Cambiare il `random_state` in `train_test_split` (nella cella dove abbiamo diviso i dati in `train` e `val`) e rieseguire le celle fino al grafico sopra. Il numero di componenti migliore è lo stesso? Commentare.

> Nota: in questo caso sarebbe stato meglio utilizzare la convalida incrociata, in modo da ottenere stime più precise e i relativi errori standard.
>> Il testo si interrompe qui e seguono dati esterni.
(** One move of the loop, by the coroutine or by a worker of the pool.
    - [step_return]: no block is left, the loop is over.
    - [step_refuse]: [int(max_workers)] raises or is not positive, and
      [ThreadPoolExecutor] raises.
    - [step_create]: the pool of the turn is made.
    - [step_submit]: [loop.run_in_executor] submits the next line.
    - [step_submitted]: the list of futures is complete.
    - [step_await_result], [step_await_raise]: [await future] goes on
      once the call is over, with its result or with its exception.
    - [step_await_end]: every future was awaited.
    - [step_leave], [step_leave_raise]: leaving the [with] block is
      [shutdown(wait=True)], which waits for every call of the pool.
    - [step_start]: with fewer than [max_workers] calls running, a worker
      takes the first call of the queue.
    - [step_finish]: a running call is over, with what [execute_line]
      gives on its line. *)
Inductive step : state → state → Prop :=
  | step_return t :
      step (State (Creating (length blocks)) t) (State Returned t)
  | step_refuse i t :
      i < length blocks →
      (∀ n, int max_workers = Ok n → (n ≤ 0)%Z) →
      step (State (Creating i) t) (State (Refused i) t)
  | step_create i n t :
      i < length blocks → int max_workers = Ok n → (0 < n)%Z →
      step (State (Creating i) t) (State (Submitting i 0) t)
  | step_submit i k t :
      get t i k = Some Pending →
      step (State (Submitting i k) t)
           (State (Submitting i (S k)) (set t i k Queued))
  | step_submitted i b t :
      blocks !! i = Some b →
      step (State (Submitting i (length b)) t) (State (Awaiting i 0) t)
  | step_await_result i k t :
      get t i k = Some (Done false) →
      step (State (Awaiting i k) t) (State (Awaiting i (S k)) t)
  | step_await_raise i k t :
      get t i k = Some (Done true) →
      step (State (Awaiting i k) t) (State (Leaving i true) t)
  | step_await_end i b t :
      blocks !! i = Some b →
      step (State (Awaiting i (length b)) t) (State (Leaving i false) t)
  | step_leave i t :
      all_terminal t i →
      step (State (Leaving i false) t) (State (Creating (S i)) t)
  | step_leave_raise i t :
      all_terminal t i →
      step (State (Leaving i true) t) (State (Aborted i) t)
  | step_start p i k n t :
      get t i k = Some Queued →
      (∀ j, j < k → get t i j ≠ Some Queued) →
      int max_workers = Ok n → (Z.of_nat (running t i) < n)%Z →
      step (State p t) (State p (set t i k Running))
  | step_finish p i k line t :
      get t i k = Some Running → line_at i k = Some line →
      step (State p t) (State p (set t i k (Done (raises line)))).

Definition reachable (s : state) : Prop := rtc step init s.

(** The [with] block of turn [i] has been left. *)
Definition left_block (p : pc) (i : nat) : Prop :=
  match p with
  | Creating j | Submitting j _ | Awaiting j _ | Leaving j _ | Refused j =>
      i < j
  | Aborted j => i ≤ j
  | Returned => True
  end.

Global Instance left_block_dec (p : pc) (i : nat) : Decision (left_block p i).
Proof. destruct p; simpl; apply _. Defined.

(** What the status of call [k] of block [i] can be at [p]. *)
Definition status_ok (p : pc) (i k : nat) (st : status) : Prop :=
  match p with
  | Creating j | Refused j => (i < j → terminal st) ∧ (j ≤ i → st = Pending)
  | Submitting j n =>
      (i < j → terminal st) ∧ (j < i → st = Pending)
      ∧ (i = j → n ≤ k → st = Pending) ∧ (i = j → k < n → st ≠ Pending)
  | Awaiting j _ | Leaving j _ =>
      (i < j → terminal st) ∧ (j < i → st = Pending) ∧ (i = j → st ≠ Pending)
  | Returned => terminal st
  | Aborted j => (i ≤ j → terminal st) ∧ (j < i → st = Pending)
  end.

(** A pool could be made. *)
Definition pool_ok : Prop := ∃ n, int max_workers = Ok n ∧ (0 < n)%Z.

(** Where the coroutine can be. *)
Definition pc_ok (p : pc) : Prop :=
  match p with
  | Creating i => i ≤ length blocks
  | Submitting i k | Awaiting i k =>
      pool_ok ∧ ∃ b, blocks !! i = Some b ∧ k ≤ length b
  | Leaving i _ => pool_ok ∧ i < length blocks
  | Returned | Refused _ | Aborted _ => True
  end.

Definition inv (s : state) : Prop :=
  (∀ i k, is_Some (get (table s) i k) ↔ is_Some (line_at i k))
  ∧ (∀ i k st, get (table s) i k = Some st → status_ok (at_pc s) i k st)
  ∧ pc_ok (at_pc s).

(** The coroutine has returned or raised. *)
Definition final (p : pc) : Prop :=
  match p with
  | Returned | Refused _ | Aborted _ => True
  | _ => False
  end.

Global Instance final_dec (p : pc) : Decision (final p).
Proof. destruct p; simpl; apply _. Defined.

(** Every call of block [i] has returned. *)
Definition clean_row (t : list (list status)) (i : nat) : Prop :=
  ∀ k st, get t i k = Some st → st = Done false.

(** What the calls that are over have given, and what the coroutine has
    seen of them: the blocks before the current one raised nothing; the
    futures awaited so far returned; the block is left raising when one
    of its calls raised. *)
Definition seen (s : state) : Prop :=
  (∀ i k r line,
     get (table s) i k = Some (Done r) → line_at i k = Some line →
     r = raises line)
  ∧ match at_pc s with
    | Creating j =>
        (∀ i, i < j → clean_row (table s) i) ∧ (0 < j → pool_ok)
    | Submitting j _ => ∀ i, i < j → clean_row (table s) i
    | Awaiting j n =>
        (∀ i, i < j → clean_row (table s) i)
        ∧ ∀ k, k < n → get (table s) j k = Some (Done false)
    | Leaving j false => ∀ i, i ≤ j → clean_row (table s) i
    | Leaving j true =>
        (∀ i, i < j → clean_row (table s) i)
        ∧ ∃ k, get (table s) j k = Some (Done true)
    | Aborted j =>
        pool_ok ∧ j < length blocks
        ∧ (∀ i, i < j → clean_row (table s) i)
        ∧ ∃ k, get (table s) j k = Some (Done true)
    | Returned => (blocks = [] ∨ pool_ok) ∧ ∀ i, clean_row (table s) i
    | Refused j =>
        j = 0 ∧ 0 < length blocks
        ∧ ∀ n, int max_workers = Ok n → (n ≤ 0)%Z
    end.

(** What is left to do: three moves for a call not yet submitted, two
    for a queued one, one for a running one; and the way the coroutine has
    to go, [period] being an upper bound of its moves in one turn. *)
Definition weight (st : status) : nat :=
  match st with
  | Pending => 3
  | Queued => 2
  | Running => 1
  | Done _ => 0
  end.

Definition work (t : list (list status)) : nat :=
  sum_list_with (sum_list_with weight) t.

Definition period : nat := sum_list_with length blocks + 4.

Definition position (p : pc) : nat :=
  match p with
  | Creating i => i * period
  | Submitting i _ => i * period + 1
  | Awaiting i k => i * period + 2 + k
  | Leaving i _ => i * period + 3 + sum_list_with length blocks
  | Returned | Refused _ | Aborted _ => S (length blocks) * period
  end.

Definition measure (s : state) : nat :=
  work (table s) + (S (length blocks) * period - position (at_pc s)).

End Steps.

End Pool.

(** ** A small run, to instantiate the properties *)

Module Demo.

Definition quoted (s : string) : string := dquote +:+ s +:+ dquote.

Definition task (instance_name process_name : string) : string :=
  "instance=" +:+ quoted instance_name +:+ " process=" +:+ quoted process_name
  +:+ Py.LF.

(** Two blocks: [P1] and [P2], a barrier, then [P3]. *)
Definition lines : list string :=
  [task "A" "P1"; task "A" "P2"; "wait" +:+ Py.LF; task "A" "P3"].

(** A line without [instance], a barrier, then [P2]. *)
Definition broken_lines : list string :=
  ["process=" +:+ quoted "P1" +:+ Py.LF; "wait" +:+ Py.LF; task "A" "P2"].

(** [P1], a barrier; then a block of [P3], a line without [instance],
    [P2] and a line without [process]; a barrier, then [P3]. *)
Definition faulty_lines : list string :=
  [task "A" "P1"; "wait" +:+ Py.LF;
   task "A" "P3"; "process=" +:+ quoted "P1" +:+ Py.LF; task "A" "P2";
   "instance=" +:+ quoted "A" +:+ Py.LF; "wait" +:+ Py.LF;
   task "A" "P3"].

Definition files : gmap string (list string) :=
  {[ "tasks.txt" := lines; "broken.txt" := broken_lines;
     "faulty.txt" := faulty_lines ]}.

(** Connections are numbered; instance [A] is connected. *)
Definition tm1_services : registry nat := [("A", 7)].

(** Every logout returns. *)
Definition tm1_logout (tm1 : nat) : result unit := Ok tt.

(** Two connections, [B] entered before [A], and a logout that raises on
    the connection of [B]. *)
Definition two_services : registry nat := [("B", 8); ("A", 7)].

Definition failing_logout (tm1 : nat) : result unit :=
  if (tm1 =? 8)%nat then Raise (Exception "logout failed") else Ok tt.

(** Both instances are connected. *)
Definition connect_both (tm1_server_name : string)
    (params : gmap string string) : nat + string :=
  if String.eqb tm1_server_name "B" then inl 8 else inl 7.

(** [P2] fails, the other processes take five units of time. *)
Definition execute (tm1 : nat) (process_name : string)
    (parameters : gmap string string) : N + string :=
  if String.eqb process_name "P2" then inr "P2 failed" else inl 5%N.

Definition connect (tm1_server_name : string)
    (params : gmap string string) : nat + string :=
  if String.eqb tm1_server_name "A" then inl 7 else inr "unreachable".

Definition config : option (list (string * gmap string string)) :=
  Some [("A", ∅); ("B", ∅)].

End Demo.

(** More values to instantiate the properties. *)

(** The superscript two, alone. *)
Definition superscript_two : string := String (ascii_of_N 178) EmptyString.

(** The digit one, 4301 times. *)
Definition many_ones : string :=
  string_of_list_ascii (replicate 4301 "1"%char).

(** The text of U+0050, U+00E9, U+20AC and U+1F600. *)
Definition some_password : list N := [80; 233; 8364; 128512]%N.

(** * Properties *)

(** ** The splitter *)

Section Groupby.
Context {A : Type} (key : A → bool).

Lemma groupby_head (l : list A) :
  match groupby key l, l with
  | [], [] => True
  | (x, y) :: _, z :: _ => x = key z ∧ ∃ y', y = z :: y'
  | _, _ => False
  end.
Proof.
  destruct l as [|z l]; simpl; [done|].
  destruct (groupby key l) as [|[x y] gs]; [eauto|].
  destruct (Bool.eqb (key z) x) eqn:E; [|eauto].
  apply Bool.eqb_prop in E. eauto.
Qed.

Lemma groupby_concat (l : list A) : concat (groupby key l).*2 = l.
Proof.
  induction l as [|z l IH]; simpl; [done|].
  destruct (groupby key l) as [|[x y] gs]; simpl in *; [by subst|].
  destruct (Bool.eqb (key z) x); simpl; by rewrite IH.
Qed.

Lemma groupby_groups (l : list A) :
  Forall (λ xy, xy.2 ≠ [] ∧ Forall (λ z, key z = xy.1) xy.2) (groupby key l).
Proof.
  induction l as [|z l IH]; simpl; [constructor|].
  destruct (groupby key l) as [|[x y] gs].
  { repeat constructor. done. }
  destruct (Bool.eqb (key z) x) eqn:E.
  - apply Bool.eqb_prop in E. inversion IH as [|?? [_ Hy] Hgs]; subst.
    constructor; [|done]. simpl in *. split; [done|]. by constructor.
  - constructor; [|done]. simpl. split; [done|]. by repeat constructor.
Qed.

End Groupby.

(** The blocks of [z :: l], from those of [l]. *)
Lemma line_sets_cons_wait (z : string) (l : list string) :
  is_wait z = true → line_sets (z :: l) = line_sets l.
Proof.
  intros Hz. unfold line_sets. simpl. rewrite Hz.
  destruct (groupby is_wait l) as [|[x y] gs] eqn:E; [done|].
  destruct x; simpl; by rewrite ?filter_cons.
Qed.

Lemma line_sets_cons_open (z : string) (l : list string) :
  is_wait z = false →
  match l with [] => True | b :: _ => is_wait b = true end →
  line_sets (z :: l) = [z] :: line_sets l.
Proof.
  intros Hz Hl. unfold line_sets. simpl. rewrite Hz.
  pose proof (groupby_head is_wait l) as Hh.
  destruct (groupby is_wait l) as [|[x y] gs] eqn:E; [done|].
  destruct l as [|b l']; [done|]. destruct Hh as [-> _]. rewrite Hl. simpl.
  by rewrite ?filter_cons.
Qed.

Lemma line_sets_cons_join (z b : string) (l : list string) :
  is_wait z = false → is_wait b = false →
  ∃ g gs, line_sets (b :: l) = g :: gs
          ∧ line_sets (z :: b :: l) = (z :: g) :: gs.
Proof.
  intros Hz Hb. unfold line_sets.
  pose proof (groupby_head is_wait (b :: l)) as Hh.
  change (groupby is_wait (z :: b :: l)) with
    (match groupby is_wait (b :: l) with
     | (x, y) :: groups =>
         if Bool.eqb (is_wait z) x then (x, z :: y) :: groups
         else (is_wait z, [z]) :: (x, y) :: groups
     | [] => [(is_wait z, [z])]
     end).
  destruct (groupby is_wait (b :: l)) as [|[x y] gs]; [done|].
  destruct Hh as [-> _]. rewrite Hz, Hb. simpl.
  rewrite ?filter_cons. simpl. eauto.
Qed.

Lemma line_sets_nil : line_sets [] = [].
Proof. reflexivity. Qed.

(** A barrier line ends the block before it and starts a new one. *)
Lemma line_sets_barrier (l1 l2 : list string) (z : string) :
  is_wait z = true → line_sets (l1 ++ z :: l2) = line_sets l1 ++ line_sets l2.
Proof.
  intros Hz. induction l1 as [|a l1 IH].
  { by apply line_sets_cons_wait. }
  rewrite <- app_comm_cons. destruct (is_wait a) eqn:Ha.
  { by rewrite !line_sets_cons_wait. }
  destruct l1 as [|b l1].
  { simpl app in *.
    rewrite (line_sets_cons_open a (z :: l2)), (line_sets_cons_open a [])
      by done.
    by rewrite <- IH. }
  rewrite <- app_comm_cons in *. destruct (is_wait b) eqn:Hb.
  { rewrite (line_sets_cons_open a (b :: l1 ++ z :: l2)),
      (line_sets_cons_open a (b :: l1)) by done.
    by rewrite IH. }
  destruct (line_sets_cons_join a b l1 Ha Hb) as (g & gs & E1 & E2).
  destruct (line_sets_cons_join a b (l1 ++ z :: l2) Ha Hb)
    as (g' & gs' & E1' & E2').
  rewrite E2, E2'. rewrite IH, E1 in E1'. simpl in E1'. by simplify_eq.
Qed.

(** Lines without a barrier among them are one block. *)
Lemma line_sets_run (l : list string) :
  l ≠ [] → Forall (λ z, is_wait z = false) l → line_sets l = [l].
Proof.
  induction l as [|a l IH]; [done|]. intros _ Hl.
  inversion Hl as [|?? Ha Hl']; subst.
  destruct l as [|b l]; [by rewrite line_sets_cons_open|].
  inversion Hl' as [|?? Hb _]; subst.
  destruct (line_sets_cons_join a b l Ha Hb) as (g & gs & E1 & E2).
  rewrite IH in E1 by done. by simplify_eq.
Qed.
Una volta imparata la teoria relativa, in futuro considerare l'utilizzo della funzione di scikit-learn [validation_curve](https://scikit-learn.org/stable/modules/generated/sklearn.model_selection.validation_curve.html#sklearn.model_selection.validation_curve).

In [None]:
N_COMPONENTS = np.argmax(acc) + 1

multinom = Pipeline([
    ("pca", PCA(n_components=N_COMPONENTS, whiten=True)),
    ("multinom", LogisticRegression(penalty="l2", multi_class="multinomial", C=float("inf"), solver="newton-cg")),
])

multinom.fit(X_train, y_train)
y_pred = multinom.predict(X_val)

print("Accuratezza DummyClassifier(strategy=\"most_frequent\"): {:.1f}%".format(100 * dc_acc))
print("Accuratezza LogisticRegression(multi_class=\"multinomial\"): {:.1f}%".format(100 * multinom_acc))
print("Accuratezza PCA(n_components={}) + LogisticRegression(multi_class=\"multinomial\"): {:.1f}%".format(N_COMPONENTS, 100 * accuracy_score(y_val, y_pred)))

In [None]:
from msbd.grafici import grafico_matrice_confusione

print(inspect.getsource(grafico_matrice_confusione))

In [None]:
plt.figure(figsize=(6, 6))

grafico_matrice_confusione(y_val, y_pred, CLASSI)

plt.show()

### Esercizio

Si potrebbe calcolare l'accuratezza a partire dalla matrice di confusione? Se si, come?

## 4.3 Scegliere in numero di componenti indipendenti <a id=scegliere_indipendenti> </a>

### Esercizio

Ripetere quando visto per PCA utilizzando ICA.